RECORDS TO PROCESS:
###

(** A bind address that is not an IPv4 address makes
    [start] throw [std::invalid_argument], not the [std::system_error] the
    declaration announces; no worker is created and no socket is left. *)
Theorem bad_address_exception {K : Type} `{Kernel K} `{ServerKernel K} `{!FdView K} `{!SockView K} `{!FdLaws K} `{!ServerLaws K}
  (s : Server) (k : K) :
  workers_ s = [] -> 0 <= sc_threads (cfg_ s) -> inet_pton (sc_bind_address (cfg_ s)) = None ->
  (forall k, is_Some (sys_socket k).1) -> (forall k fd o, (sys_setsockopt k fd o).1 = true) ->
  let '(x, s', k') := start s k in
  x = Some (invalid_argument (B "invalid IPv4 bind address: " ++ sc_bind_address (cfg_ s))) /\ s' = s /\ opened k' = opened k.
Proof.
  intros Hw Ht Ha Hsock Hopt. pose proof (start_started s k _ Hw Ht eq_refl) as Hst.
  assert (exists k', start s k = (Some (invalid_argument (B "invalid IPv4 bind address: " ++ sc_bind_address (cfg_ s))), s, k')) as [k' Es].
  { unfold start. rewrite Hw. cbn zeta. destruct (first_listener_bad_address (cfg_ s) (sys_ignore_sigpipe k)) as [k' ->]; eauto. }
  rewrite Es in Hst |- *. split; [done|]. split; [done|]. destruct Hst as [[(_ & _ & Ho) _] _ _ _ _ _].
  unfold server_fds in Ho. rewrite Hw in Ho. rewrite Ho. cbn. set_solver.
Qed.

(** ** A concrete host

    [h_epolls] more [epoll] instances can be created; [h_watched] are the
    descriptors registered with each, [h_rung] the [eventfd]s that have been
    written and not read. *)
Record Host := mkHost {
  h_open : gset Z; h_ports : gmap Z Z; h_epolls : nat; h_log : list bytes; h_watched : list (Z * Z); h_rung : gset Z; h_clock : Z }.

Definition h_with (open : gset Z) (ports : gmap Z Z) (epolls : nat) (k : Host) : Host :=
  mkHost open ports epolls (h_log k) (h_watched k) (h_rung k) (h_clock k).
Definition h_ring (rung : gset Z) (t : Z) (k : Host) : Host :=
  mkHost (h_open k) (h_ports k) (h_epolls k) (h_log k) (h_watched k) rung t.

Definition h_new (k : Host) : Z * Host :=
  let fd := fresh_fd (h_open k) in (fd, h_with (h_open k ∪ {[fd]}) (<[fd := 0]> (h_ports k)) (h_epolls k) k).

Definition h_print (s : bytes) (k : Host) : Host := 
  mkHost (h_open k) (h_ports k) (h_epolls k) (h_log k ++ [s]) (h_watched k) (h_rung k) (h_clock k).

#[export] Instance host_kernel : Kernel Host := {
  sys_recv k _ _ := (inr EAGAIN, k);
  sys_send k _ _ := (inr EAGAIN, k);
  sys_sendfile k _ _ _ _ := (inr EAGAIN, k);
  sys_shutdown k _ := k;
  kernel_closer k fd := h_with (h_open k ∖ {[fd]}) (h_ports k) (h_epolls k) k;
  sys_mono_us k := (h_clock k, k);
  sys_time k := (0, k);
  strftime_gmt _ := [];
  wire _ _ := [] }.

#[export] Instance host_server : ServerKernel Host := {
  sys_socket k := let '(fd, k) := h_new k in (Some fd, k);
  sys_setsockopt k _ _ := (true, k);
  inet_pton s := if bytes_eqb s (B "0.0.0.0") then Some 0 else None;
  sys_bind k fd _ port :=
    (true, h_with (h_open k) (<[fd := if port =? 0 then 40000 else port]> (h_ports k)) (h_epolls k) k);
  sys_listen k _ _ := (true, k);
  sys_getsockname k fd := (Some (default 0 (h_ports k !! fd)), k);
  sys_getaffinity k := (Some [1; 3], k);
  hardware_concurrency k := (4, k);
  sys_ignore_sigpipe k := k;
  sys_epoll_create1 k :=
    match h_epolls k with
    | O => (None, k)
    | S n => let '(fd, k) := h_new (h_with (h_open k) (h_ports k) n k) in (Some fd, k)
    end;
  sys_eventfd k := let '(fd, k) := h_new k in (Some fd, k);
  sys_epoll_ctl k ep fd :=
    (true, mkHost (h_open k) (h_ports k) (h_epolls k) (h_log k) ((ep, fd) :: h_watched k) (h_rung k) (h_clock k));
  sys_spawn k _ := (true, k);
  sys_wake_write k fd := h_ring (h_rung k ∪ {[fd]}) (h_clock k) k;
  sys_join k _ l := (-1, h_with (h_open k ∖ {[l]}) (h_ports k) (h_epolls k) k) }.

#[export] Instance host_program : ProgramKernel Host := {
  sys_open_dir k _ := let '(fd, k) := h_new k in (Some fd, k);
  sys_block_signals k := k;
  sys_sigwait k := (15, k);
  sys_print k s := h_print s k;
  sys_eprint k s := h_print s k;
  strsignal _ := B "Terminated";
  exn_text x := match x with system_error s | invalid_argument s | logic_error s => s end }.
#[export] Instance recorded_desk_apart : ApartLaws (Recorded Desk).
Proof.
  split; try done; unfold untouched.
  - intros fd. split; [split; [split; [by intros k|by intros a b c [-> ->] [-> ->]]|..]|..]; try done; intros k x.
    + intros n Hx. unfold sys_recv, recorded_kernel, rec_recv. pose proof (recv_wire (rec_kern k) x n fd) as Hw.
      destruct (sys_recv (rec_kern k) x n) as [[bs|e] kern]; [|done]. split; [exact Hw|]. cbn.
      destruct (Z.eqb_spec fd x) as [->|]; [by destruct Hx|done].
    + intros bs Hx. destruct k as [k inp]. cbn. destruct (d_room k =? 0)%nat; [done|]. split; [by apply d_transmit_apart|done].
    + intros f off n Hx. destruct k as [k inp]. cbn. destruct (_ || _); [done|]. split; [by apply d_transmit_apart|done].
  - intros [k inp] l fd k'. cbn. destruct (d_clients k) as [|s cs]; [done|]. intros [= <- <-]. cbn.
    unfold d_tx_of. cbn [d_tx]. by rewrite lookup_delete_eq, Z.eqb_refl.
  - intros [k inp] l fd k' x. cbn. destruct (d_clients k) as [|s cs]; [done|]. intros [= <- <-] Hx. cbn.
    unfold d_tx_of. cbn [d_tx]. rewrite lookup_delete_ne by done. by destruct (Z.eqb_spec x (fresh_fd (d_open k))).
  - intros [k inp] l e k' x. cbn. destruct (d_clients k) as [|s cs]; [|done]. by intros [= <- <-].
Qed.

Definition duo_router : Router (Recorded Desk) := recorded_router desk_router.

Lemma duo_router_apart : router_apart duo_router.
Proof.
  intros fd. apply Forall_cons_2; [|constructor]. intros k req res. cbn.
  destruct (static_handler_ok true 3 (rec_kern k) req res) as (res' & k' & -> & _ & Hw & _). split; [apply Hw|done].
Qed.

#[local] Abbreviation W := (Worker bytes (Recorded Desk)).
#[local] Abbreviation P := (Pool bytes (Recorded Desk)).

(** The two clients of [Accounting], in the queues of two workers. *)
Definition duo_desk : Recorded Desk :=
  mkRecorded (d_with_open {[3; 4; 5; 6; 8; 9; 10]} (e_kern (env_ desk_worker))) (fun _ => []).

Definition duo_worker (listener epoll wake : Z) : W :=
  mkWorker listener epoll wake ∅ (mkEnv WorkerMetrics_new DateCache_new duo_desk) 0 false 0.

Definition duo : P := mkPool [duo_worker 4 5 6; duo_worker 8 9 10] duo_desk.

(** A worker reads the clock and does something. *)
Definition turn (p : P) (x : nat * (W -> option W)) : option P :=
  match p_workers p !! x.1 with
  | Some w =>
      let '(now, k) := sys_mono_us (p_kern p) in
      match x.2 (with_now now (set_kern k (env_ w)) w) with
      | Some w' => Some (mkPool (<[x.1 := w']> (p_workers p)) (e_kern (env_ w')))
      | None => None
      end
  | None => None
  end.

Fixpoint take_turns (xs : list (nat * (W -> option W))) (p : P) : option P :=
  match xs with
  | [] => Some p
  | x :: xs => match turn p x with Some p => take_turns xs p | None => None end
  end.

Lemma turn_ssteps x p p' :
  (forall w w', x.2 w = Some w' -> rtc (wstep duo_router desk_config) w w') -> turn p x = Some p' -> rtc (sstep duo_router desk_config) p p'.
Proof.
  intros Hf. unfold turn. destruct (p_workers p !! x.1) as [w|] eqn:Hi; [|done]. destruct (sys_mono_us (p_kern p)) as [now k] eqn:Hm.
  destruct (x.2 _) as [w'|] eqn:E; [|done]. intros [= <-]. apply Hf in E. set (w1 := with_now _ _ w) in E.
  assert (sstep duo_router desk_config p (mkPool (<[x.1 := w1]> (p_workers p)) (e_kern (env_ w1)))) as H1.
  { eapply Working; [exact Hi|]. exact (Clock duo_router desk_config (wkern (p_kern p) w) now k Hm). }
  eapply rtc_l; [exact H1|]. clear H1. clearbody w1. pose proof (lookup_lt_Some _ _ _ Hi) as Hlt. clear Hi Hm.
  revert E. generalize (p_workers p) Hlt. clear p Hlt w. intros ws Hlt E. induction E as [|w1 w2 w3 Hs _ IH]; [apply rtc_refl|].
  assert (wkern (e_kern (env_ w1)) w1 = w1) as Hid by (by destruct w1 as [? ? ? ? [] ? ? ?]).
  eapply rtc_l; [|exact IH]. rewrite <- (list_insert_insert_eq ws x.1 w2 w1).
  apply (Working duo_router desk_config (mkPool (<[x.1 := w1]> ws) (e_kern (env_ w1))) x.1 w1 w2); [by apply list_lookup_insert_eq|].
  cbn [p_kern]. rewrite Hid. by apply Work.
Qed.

###

THE TASK: Copy word for word the stretch of entries above from the line that has "k) in (Some fd, k)" through the line that has "unfold d_tx_of. cbn [d_tx]. rewrite", both ends included, and nothing outside it.

ANSWER BELOW:
    | S n => let '(fd, k) := h_new (h_with (h_open k) (h_ports k) n k) in (Some fd, k)
    end;
  sys_eventfd k := let '(fd, k) := h_new k in (Some fd, k);
  sys_epoll_ctl k ep fd :=
    (true, mkHost (h_open k) (h_ports k) (h_epolls k) (h_log k) ((ep, fd) :: h_watched k) (h_rung k) (h_clock k));
  sys_spawn k _ := (true, k);
  sys_wake_write k fd := h_ring (h_rung k ∪ {[fd]}) (h_clock k) k;
  sys_join k _ l := (-1, h_with (h_open k ∖ {[l]}) (h_ports k) (h_epolls k) k) }.

#[export] Instance host_program : ProgramKernel Host := {
  sys_open_dir k _ := let '(fd, k) := h_new k in (Some fd, k);
  sys_block_signals k := k;
  sys_sigwait k := (15, k);
  sys_print k s := h_print s k;
  sys_eprint k s := h_print s k;
  strsignal _ := B "Terminated";
  exn_text x := match x with system_error s | invalid_argument s | logic_error s => s end }.
#[export] Instance recorded_desk_apart : ApartLaws (Recorded Desk).
Proof.
  split; try done; unfold untouched.
  - intros fd. split; [split; [split; [by intros k|by intros a b c [-> ->] [-> ->]]|..]|..]; try done; intros k x.
    + intros n Hx. unfold sys_recv, recorded_kernel, rec_recv. pose proof (recv_wire (rec_kern k) x n fd) as Hw.
      destruct (sys_recv (rec_kern k) x n) as [[bs|e] kern]; [|done]. split; [exact Hw|]. cbn.
      destruct (Z.eqb_spec fd x) as [->|]; [by destruct Hx|done].
    + intros bs Hx. destruct k as [k inp]. cbn. destruct (d_room k =? 0)%nat; [done|]. split; [by apply d_transmit_apart|done].
    + intros f off n Hx. destruct k as [k inp]. cbn. destruct (_ || _); [done|]. split; [by apply d_transmit_apart|done].
  - intros [k inp] l fd k'. cbn. destruct (d_clients k) as [|s cs]; [done|]. intros [= <- <-]. cbn.
    unfold d_tx_of. cbn [d_tx]. by rewrite lookup_delete_eq, Z.eqb_refl.
  - intros [k inp] l fd k' x. cbn. destruct (d_clients k) as [|s cs]; [done|]. intros [= <- <-] Hx. cbn.
    unfold d_tx_of. cbn [d_tx]. rewrite lookup_delete_ne by done. by destruct (Z.eqb_spec x (fresh_fd (d_open k))).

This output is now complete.